[Start of Attachment]

(** X9.  A call whose first matching rule is a transfer for which the
    pool has no candidate is answered with a callback message at once and
    put on the wait queue under that rule; when a sweep later finds it
    expired, still without a candidate, the call gets a second callback
    message and leaves the queue.  No load changes on the way. *)
Theorem queued_call_gets_a_second_callback p c now st r :
  pool_keyed (available_agents st) ->
  queue st = [] ->
  List.find
    (fun r => _check_rule_conditions r (routing_factors (metadata p) (summary p) c))
    (sorted_rules (routing_rules st)) = Some r ->
  action r = AGENT_TRANSFER ->
  (forall k a, In (k, a) (available_agents st) ->
     is_candidate (target_skill_level r) (target_specialization r)
       (get_or (md_language (metadata p)) "en") a = false) ->
  (max_queue_time st < total_seconds (now - utcnow c))%Q ->
  let st1 := step st (HandleRoutingRequest p c) in
  let st2 := step st1 (ProcessQueue now) in
  queue st1 = [ {| q_call_id := call_id p; q_metadata := metadata p;
                   q_rule := r; queued_at := utcnow c |} ]
  /\ outbox st1 = outbox st ++ [MsgCallback (call_id p)]
  /\ queue st2 = []
  /\ outbox st2 = outbox st ++ [MsgCallback (call_id p); MsgCallback (call_id p)]
  /\ available_agents st2 = available_agents st.
Proof.
  intros Hk Hq Hfirst Hact Hno Hexp. cbv zeta. unfold step. simpl.
  set (entry := {| q_call_id := call_id p; q_metadata := metadata p;
                   q_rule := r; queued_at := utcnow c |}).
  assert (Hd : _make_routing_decision (call_id p) (metadata p) (summary p)
                 (quality_score p) c st
               = (Ok (CALLBACK, None), with_queue (fun q => q ++ [entry]) st)).
  { unfold _make_routing_decision, bind, get. simpl.
    rewrite rule_loop_find, Hfirst, (apply_rule_transfer _ _ _ _ _ Hact).
    cbv zeta. now rewrite (find_best_agent_none _ _ _ _ Hno). }
  rewrite (handle_routing_request_spec p c st CALLBACK None _ Hd).
  2:{ intros t [=]. }
  simpl. set (st1 := with_history _ _).
  assert (Hk1 : pool_keyed (available_agents st1)) by exact Hk.
  rewrite (process_queue_spec st1 now Hk1). simpl. rewrite Hq. simpl.
  assert (Hout : sweep_outcome st1 now entry = Some (MsgCallback (call_id p))).
  { unfold sweep_outcome, sweep_target. simpl.
    rewrite (find_best_agent_none _ _ _ _ Hno). simpl.
    unfold expired. simpl. apply Qltb_lt in Hexp. now rewrite Hexp. }
  unfold sweep_handles, sweep_messages. simpl. rewrite Hout. simpl.
  repeat split; try reflexivity. now rewrite <- app_assoc.
Qed.

Lemma queued_call_gets_a_second_callback_witness :
  let p := german_technical_call in
  let st1 := step default_engine (HandleRoutingRequest p office_hours) in
  let st2 := step st1 (ProcessQueue 301000000) in
  queue st1 = [ {| q_call_id := call_id p; q_metadata := metadata p;
                   q_rule := technical_rule; queued_at := utcnow office_hours |} ]
  /\ outbox st1 = outbox default_engine ++ [MsgCallback (call_id p)]
  /\ queue st2 = []
  /\ outbox st2
     = outbox default_engine ++ [MsgCallback (call_id p); MsgCallback (call_id p)]
  /\ available_agents st2 = available_agents default_engine.
Proof.
  apply (queued_call_gets_a_second_callback german_technical_call office_hours
           301000000 default_engine technical_rule).
  - unfold pool_keyed. apply (bool_decide_unpack _). vm_compute. exact I.
  - reflexivity.
  - vm_compute. reflexivity.
  - reflexivity.
  - intros k a Hin. vm_compute in Hin.
    repeat (destruct Hin as [[= <- <-]|Hin]; [vm_compute; reflexivity|]).
    destruct Hin.
  - vm_compute. reflexivity.
Defined.
End QueuedCall.

(** ** The category of a call *)

Section Category.
Import Routing.




End Category.

(* ===================================================================== *)
(** * Further properties of the agent frame *)
(* ===================================================================== *)

Section LifecycleCalls.
Import Agent.

Implicit Types (a : BaseAgent) (s : AgentState).

Lemma start_refused ok a :
  state a <> READY ->
  exists what, start ok a = (Raise (AgentException what), a).
Proof.
  intros Hs. unfold start, bind, get. simpl.
  rewrite bool_decide_eq_false_2 by exact Hs. eexists. reflexivity.
Qed.




(** Awaited from outside the agent's tasks, [restart_by] is [restart]. *)
Lemma restart_by_outside stop_ok init_ok start_ok a :
  restart_by FromOutside stop_ok init_ok start_ok a
  = (Ends (fst (restart stop_ok init_ok start_ok a)),
     snd (restart stop_ok init_ok start_ok a)).
Proof.
  destruct a as [s h reg run tasks]. destruct stop_ok; reflexivity.
Qed.


End LifecycleCalls.

(** ** The orchestrator's loops over the agents *)

Section Orchestrator.
Import Agent System.

Implicit Types (sys : CallCenterSystem) (hook_ok : string -> bool).

Lemma start_loop_changes_nothing hook_ok todo : forall done,
  snd (start_loop hook_ok done todo) = done ++ todo
  /\ (fst (start_loop hook_ok done todo) = Ok tt <->
      Forall (fun na => state (snd na) = READY) todo).
Proof.
  induction todo as [|[n a] todo IH]; intros done; simpl.
  - split; [now rewrite app_nil_r|]. split; [constructor|reflexivity].
  - destruct (decide (state a = READY)) as [Hr|Hr].
    + rewrite bool_decide_eq_true_2 by exact Hr. simpl.
      destruct (IH (done ++ [(n, a)])) as [H1 H2]. rewrite H1, H2.
      split; [now rewrite <- app_assoc|].
      split; [intros Hall; now constructor|].
      intros Hall. now apply Forall_cons_1 in Hall as [_ Hall].
    + rewrite bool_decide_eq_false_2 by exact Hr. simpl.
      destruct (start_refused (hook_ok n) a Hr) as [what ->]. simpl.
      split; [reflexivity|].
      split; [discriminate|]. intros Hall. apply Forall_cons_1 in Hall as [Hn _].
      contradiction.
Qed.

(** X14.  The agent loop of [CallCenterSystem.start] never starts an
    agent: it calls [start] only on agents that are not ready, which is
    exactly when [start] refuses.  Every agent is left as it was, and the
    loop ends without an exception exactly when the system already runs
    or every agent is ready. *)
Theorem system_start_starts_nobody hook_ok sys :
  agents (snd (start_agents hook_ok sys)) = agents sys
  /\ (fst (start_agents hook_ok sys) = Ok tt <->
      is_running sys = true
      \/ Forall (fun na => state (snd na) = READY) (agents sys)).
Proof.
  unfold start_agents. destruct (is_running sys) eqn:Hrun; simpl.
  - split; [reflexivity|]. split; auto.
  - destruct (start_loop_changes_nothing hook_ok (agents sys) []) as [H1 H2].
    destruct (start_loop hook_ok [] (agents sys)) as [r l]. simpl in *.
    split; [exact H1|]. rewrite H2. split; [auto|]. intros [|]; [discriminate|auto].
Qed.

End Orchestrator.

(** ** The metrics of an agent *)

Section MetricsFacts.
Import Metrics.

Implicit Types (m : AgentMetrics) (outcomes : list Outcome).

Lemma after_counts outcomes : forall m,
  messages_processed (after outcomes m)
  = messages_processed m + Z.of_nat (length (List.filter is_handled outcomes))
  /\ messages_failed (after outcomes m)
     = messages_failed m
       + Z.of_nat (length (List.filter (fun o => negb (is_handled o)) outcomes)).
Proof.
  unfold after. induction outcomes as [|o outcomes IH]; intros m; simpl.
  - split; lia.
  - destruct (IH (record m o)) as [H1 H2]. rewrite H1, H2.
    destruct o; simpl; split; lia.
Qed.

Lemma success_rate_bounds m :
  0 <= messages_processed m -> 0 <= messages_failed m ->
  (0 <= success_rate m <= 1)%Q.
Proof.
  intros Hp Hf. unfold success_rate.
  destruct (Z.ltb_spec 0 (messages_processed m + messages_failed m)) as [Hpos|Hz].
  - assert (Hq : (0 < inject_Z (messages_processed m + messages_failed m))%Q).
    { change 0%Q with (inject_Z 0). now rewrite <- Zlt_Qlt. }
    split.
    + apply Qle_shift_div_l; [exact Hq|]. rewrite Qmult_0_l.
      change 0%Q with (inject_Z 0). rewrite <- Zle_Qle. exact Hp.
    + apply Qle_shift_div_r; [exact Hq|]. rewrite Qmult_1_l.
      rewrite <- Zle_Qle. lia.
  - split; [apply Qle_refl|discriminate].
Qed.

(** X16.  After the run loop has reported any sequence of outcomes to
    fresh metrics, [messages_processed] is the number of handled
    messages, [messages_failed] the number of failed ones, together the
    number of outcomes; the success rate lies between 0 and 1, is 0 when
    nothing was reported (no division by zero) and is 1 exactly when
    something was handled and nothing failed. *)
Theorem metrics_count_outcomes outcomes :
  let m := after outcomes new in
  messages_processed m = Z.of_nat (length (List.filter is_handled outcomes))
  /\ messages_failed m
     = Z.of_nat (length (List.filter (fun o => negb (is_handled o)) outcomes))
  /\ messages_processed m + messages_failed m = Z.of_nat (length outcomes)
  /\ (0 <= success_rate m <= 1)%Q
  /\ (outcomes = [] -> success_rate m = 0%Q)
  /\ ((success_rate m == 1)%Q <->
      0 < messages_processed m /\ messages_failed m = 0).
Proof.
  cbv zeta. destruct (after_counts outcomes new) as [Hp Hf]. simpl in Hp, Hf.
  set (m := after outcomes new) in *.
  assert (Hsum : messages_processed m + messages_failed m = Z.of_nat (length outcomes)).
  { rewrite Hp, Hf. pose proof (filter_split_length is_handled outcomes). lia. }
  split; [exact Hp|]. split; [exact Hf|]. split; [exact Hsum|].
  split; [apply success_rate_bounds; lia|]. split.
  - intros ->. reflexivity.
  - unfold success_rate.
    destruct (Z.ltb_spec 0 (messages_processed m + messages_failed m)) as [Hpos|Hz].
    + assert (Hq : ~ (inject_Z (messages_processed m + messages_failed m) == 0)%Q).
      { unfold Qeq. simpl. lia. }
      split.
      * intros Hone. apply (Qmult_inj_r _ _ _ Hq) in Hone.
        rewrite Qmult_1_l in Hone. unfold Qdiv in Hone.
        rewrite <- Qmult_assoc, (Qmult_comm (/ _)), Qmult_inv_r, Qmult_1_r in Hone
          by exact Hq.
        unfold Qeq in Hone. simpl in Hone. lia.
      * intros [Hp0 Hf0]. rewrite Hf0, Z.add_0_r. apply Qmult_inv_r.
        unfold Qeq. simpl. lia.
    + split; [intros Heq; discriminate Heq|]. lia.
Qed.
End MetricsFacts.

[End of Attachment]

## Task to carry out
All that should be written out is the stretch of lines above between the one holding "exists what, start" and the one holding "restart_by FromOutside stop_ok", inclusive, exactly as given.

## Expected output
  exists what, start ok a = (Raise (AgentException what), a).
Proof.
  intros Hs. unfold start, bind, get. simpl.
  rewrite bool_decide_eq_false_2 by exact Hs. eexists. reflexivity.
Qed.




(** Awaited from outside the agent's tasks, [restart_by] is [restart]. *)
Lemma restart_by_outside stop_ok init_ok start_ok a :
  restart_by FromOutside stop_ok init_ok start_ok a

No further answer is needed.